══ Data in this exercise
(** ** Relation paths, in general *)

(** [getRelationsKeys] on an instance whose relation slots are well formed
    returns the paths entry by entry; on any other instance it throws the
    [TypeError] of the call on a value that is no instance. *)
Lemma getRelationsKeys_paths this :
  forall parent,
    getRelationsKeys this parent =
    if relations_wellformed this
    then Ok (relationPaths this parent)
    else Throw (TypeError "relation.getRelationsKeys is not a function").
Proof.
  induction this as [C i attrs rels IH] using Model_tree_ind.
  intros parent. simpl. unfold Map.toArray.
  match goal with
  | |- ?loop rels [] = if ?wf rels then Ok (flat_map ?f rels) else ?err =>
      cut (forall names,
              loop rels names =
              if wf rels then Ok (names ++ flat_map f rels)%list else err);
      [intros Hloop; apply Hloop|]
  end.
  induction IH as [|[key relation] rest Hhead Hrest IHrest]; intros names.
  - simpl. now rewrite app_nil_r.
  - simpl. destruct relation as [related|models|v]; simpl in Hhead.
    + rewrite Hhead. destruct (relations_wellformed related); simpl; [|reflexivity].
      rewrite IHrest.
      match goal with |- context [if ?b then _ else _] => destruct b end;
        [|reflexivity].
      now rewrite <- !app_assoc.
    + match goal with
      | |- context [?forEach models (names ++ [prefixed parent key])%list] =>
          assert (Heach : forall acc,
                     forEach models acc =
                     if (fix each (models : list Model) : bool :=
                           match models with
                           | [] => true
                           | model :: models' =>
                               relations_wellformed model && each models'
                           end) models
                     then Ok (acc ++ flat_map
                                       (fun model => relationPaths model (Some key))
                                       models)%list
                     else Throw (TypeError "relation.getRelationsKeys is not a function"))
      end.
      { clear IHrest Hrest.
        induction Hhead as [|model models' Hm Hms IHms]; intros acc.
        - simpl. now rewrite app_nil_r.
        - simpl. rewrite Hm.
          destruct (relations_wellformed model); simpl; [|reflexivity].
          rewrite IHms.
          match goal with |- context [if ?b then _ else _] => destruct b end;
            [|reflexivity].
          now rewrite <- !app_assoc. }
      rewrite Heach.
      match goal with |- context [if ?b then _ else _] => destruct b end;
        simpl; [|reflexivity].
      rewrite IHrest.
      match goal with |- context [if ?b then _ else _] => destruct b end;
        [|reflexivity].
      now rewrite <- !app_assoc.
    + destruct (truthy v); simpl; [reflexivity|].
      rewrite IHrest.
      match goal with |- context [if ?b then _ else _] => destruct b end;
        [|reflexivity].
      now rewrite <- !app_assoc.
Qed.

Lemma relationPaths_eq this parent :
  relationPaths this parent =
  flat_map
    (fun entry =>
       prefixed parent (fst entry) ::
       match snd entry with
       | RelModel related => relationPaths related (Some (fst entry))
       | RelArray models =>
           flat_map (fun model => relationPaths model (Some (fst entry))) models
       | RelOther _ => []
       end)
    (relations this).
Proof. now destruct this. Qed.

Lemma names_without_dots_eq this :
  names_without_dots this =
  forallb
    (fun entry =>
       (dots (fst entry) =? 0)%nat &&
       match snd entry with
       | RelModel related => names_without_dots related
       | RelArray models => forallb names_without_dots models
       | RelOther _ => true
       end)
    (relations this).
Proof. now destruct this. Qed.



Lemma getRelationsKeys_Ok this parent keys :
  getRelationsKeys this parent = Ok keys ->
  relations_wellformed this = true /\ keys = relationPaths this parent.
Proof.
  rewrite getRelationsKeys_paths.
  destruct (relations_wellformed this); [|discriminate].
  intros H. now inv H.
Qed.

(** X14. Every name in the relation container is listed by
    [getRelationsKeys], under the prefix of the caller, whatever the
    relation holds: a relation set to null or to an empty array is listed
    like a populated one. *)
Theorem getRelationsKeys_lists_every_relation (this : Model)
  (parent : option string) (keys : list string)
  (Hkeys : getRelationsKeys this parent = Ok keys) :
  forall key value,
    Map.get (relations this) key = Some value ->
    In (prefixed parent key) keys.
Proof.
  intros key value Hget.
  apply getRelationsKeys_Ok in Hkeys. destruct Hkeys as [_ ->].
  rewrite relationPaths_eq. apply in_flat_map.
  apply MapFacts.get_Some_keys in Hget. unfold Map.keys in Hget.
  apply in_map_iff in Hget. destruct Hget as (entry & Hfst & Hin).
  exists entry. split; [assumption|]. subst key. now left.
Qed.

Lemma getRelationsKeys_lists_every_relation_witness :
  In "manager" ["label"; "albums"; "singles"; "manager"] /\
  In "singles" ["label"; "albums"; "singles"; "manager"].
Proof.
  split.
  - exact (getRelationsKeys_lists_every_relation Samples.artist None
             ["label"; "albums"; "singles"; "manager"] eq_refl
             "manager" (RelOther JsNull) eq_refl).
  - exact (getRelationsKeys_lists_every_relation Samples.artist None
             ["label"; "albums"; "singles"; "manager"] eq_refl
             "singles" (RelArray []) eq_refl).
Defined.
════
══ Data in this exercise
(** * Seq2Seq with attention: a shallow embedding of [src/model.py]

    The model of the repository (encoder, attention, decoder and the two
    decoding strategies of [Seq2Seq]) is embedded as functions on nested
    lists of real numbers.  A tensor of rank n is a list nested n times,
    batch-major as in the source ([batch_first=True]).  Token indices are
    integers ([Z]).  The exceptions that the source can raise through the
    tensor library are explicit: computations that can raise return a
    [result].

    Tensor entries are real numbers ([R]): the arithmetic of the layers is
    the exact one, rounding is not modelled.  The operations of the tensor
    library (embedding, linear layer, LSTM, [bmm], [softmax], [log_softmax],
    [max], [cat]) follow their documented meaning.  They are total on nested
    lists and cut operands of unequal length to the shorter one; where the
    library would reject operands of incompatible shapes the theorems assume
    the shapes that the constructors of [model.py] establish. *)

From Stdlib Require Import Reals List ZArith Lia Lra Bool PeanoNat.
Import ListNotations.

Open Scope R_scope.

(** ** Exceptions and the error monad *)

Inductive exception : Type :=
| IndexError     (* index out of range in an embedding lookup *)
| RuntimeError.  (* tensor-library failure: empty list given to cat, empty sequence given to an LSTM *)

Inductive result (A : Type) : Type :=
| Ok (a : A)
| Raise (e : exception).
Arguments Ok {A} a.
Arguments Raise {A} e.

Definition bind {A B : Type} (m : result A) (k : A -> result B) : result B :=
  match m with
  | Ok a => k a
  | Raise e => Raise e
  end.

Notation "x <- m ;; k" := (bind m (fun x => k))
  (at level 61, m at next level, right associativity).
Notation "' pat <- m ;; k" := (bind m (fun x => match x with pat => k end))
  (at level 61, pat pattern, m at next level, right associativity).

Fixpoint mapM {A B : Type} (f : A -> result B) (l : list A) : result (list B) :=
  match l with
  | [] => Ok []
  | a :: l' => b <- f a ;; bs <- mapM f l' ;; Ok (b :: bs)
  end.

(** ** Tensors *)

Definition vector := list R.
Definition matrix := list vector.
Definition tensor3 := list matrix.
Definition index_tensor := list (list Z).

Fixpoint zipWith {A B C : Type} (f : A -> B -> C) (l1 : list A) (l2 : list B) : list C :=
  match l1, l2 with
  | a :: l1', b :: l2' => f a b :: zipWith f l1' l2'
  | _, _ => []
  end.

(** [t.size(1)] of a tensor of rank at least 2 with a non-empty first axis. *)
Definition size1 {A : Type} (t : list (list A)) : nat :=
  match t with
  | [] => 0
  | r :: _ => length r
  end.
════
══ Data in this exercise
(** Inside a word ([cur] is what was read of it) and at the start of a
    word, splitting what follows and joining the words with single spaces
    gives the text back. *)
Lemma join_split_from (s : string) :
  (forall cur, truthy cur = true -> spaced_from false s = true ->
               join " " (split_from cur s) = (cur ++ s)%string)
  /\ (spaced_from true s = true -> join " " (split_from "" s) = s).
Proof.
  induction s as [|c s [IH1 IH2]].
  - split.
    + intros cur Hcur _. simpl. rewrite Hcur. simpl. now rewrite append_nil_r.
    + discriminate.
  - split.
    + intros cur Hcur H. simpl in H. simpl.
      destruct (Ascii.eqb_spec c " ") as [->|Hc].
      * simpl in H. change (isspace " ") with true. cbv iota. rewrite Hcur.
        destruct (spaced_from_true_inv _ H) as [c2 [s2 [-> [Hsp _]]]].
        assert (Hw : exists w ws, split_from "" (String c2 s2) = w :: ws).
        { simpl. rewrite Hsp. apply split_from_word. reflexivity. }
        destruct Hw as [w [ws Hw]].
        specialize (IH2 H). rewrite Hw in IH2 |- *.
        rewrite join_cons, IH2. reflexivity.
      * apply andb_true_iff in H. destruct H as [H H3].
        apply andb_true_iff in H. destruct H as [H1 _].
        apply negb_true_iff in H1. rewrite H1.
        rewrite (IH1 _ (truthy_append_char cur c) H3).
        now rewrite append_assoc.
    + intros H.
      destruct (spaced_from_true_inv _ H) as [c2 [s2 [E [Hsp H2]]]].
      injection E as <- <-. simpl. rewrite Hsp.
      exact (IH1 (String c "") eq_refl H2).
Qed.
════
**Instructions for the task:** From the records above, transcribe without alteration every line from the one with "loop rels names" to the one with "end) models", inclusive.

**Solution:**
              loop rels names =
              if wf rels then Ok (names ++ flat_map f rels)%list else err);
      [intros Hloop; apply Hloop|]
  end.
  induction IH as [|[key relation] rest Hhead Hrest IHrest]; intros names.
  - simpl. now rewrite app_nil_r.
  - simpl. destruct relation as [related|models|v]; simpl in Hhead.
    + rewrite Hhead. destruct (relations_wellformed related); simpl; [|reflexivity].
      rewrite IHrest.
      match goal with |- context [if ?b then _ else _] => destruct b end;
        [|reflexivity].
      now rewrite <- !app_assoc.
    + match goal with
      | |- context [?forEach models (names ++ [prefixed parent key])%list] =>
          assert (Heach : forall acc,
                     forEach models acc =
                     if (fix each (models : list Model) : bool :=
                           match models with
                           | [] => true
                           | model :: models' =>
                               relations_wellformed model && each models'
                           end) models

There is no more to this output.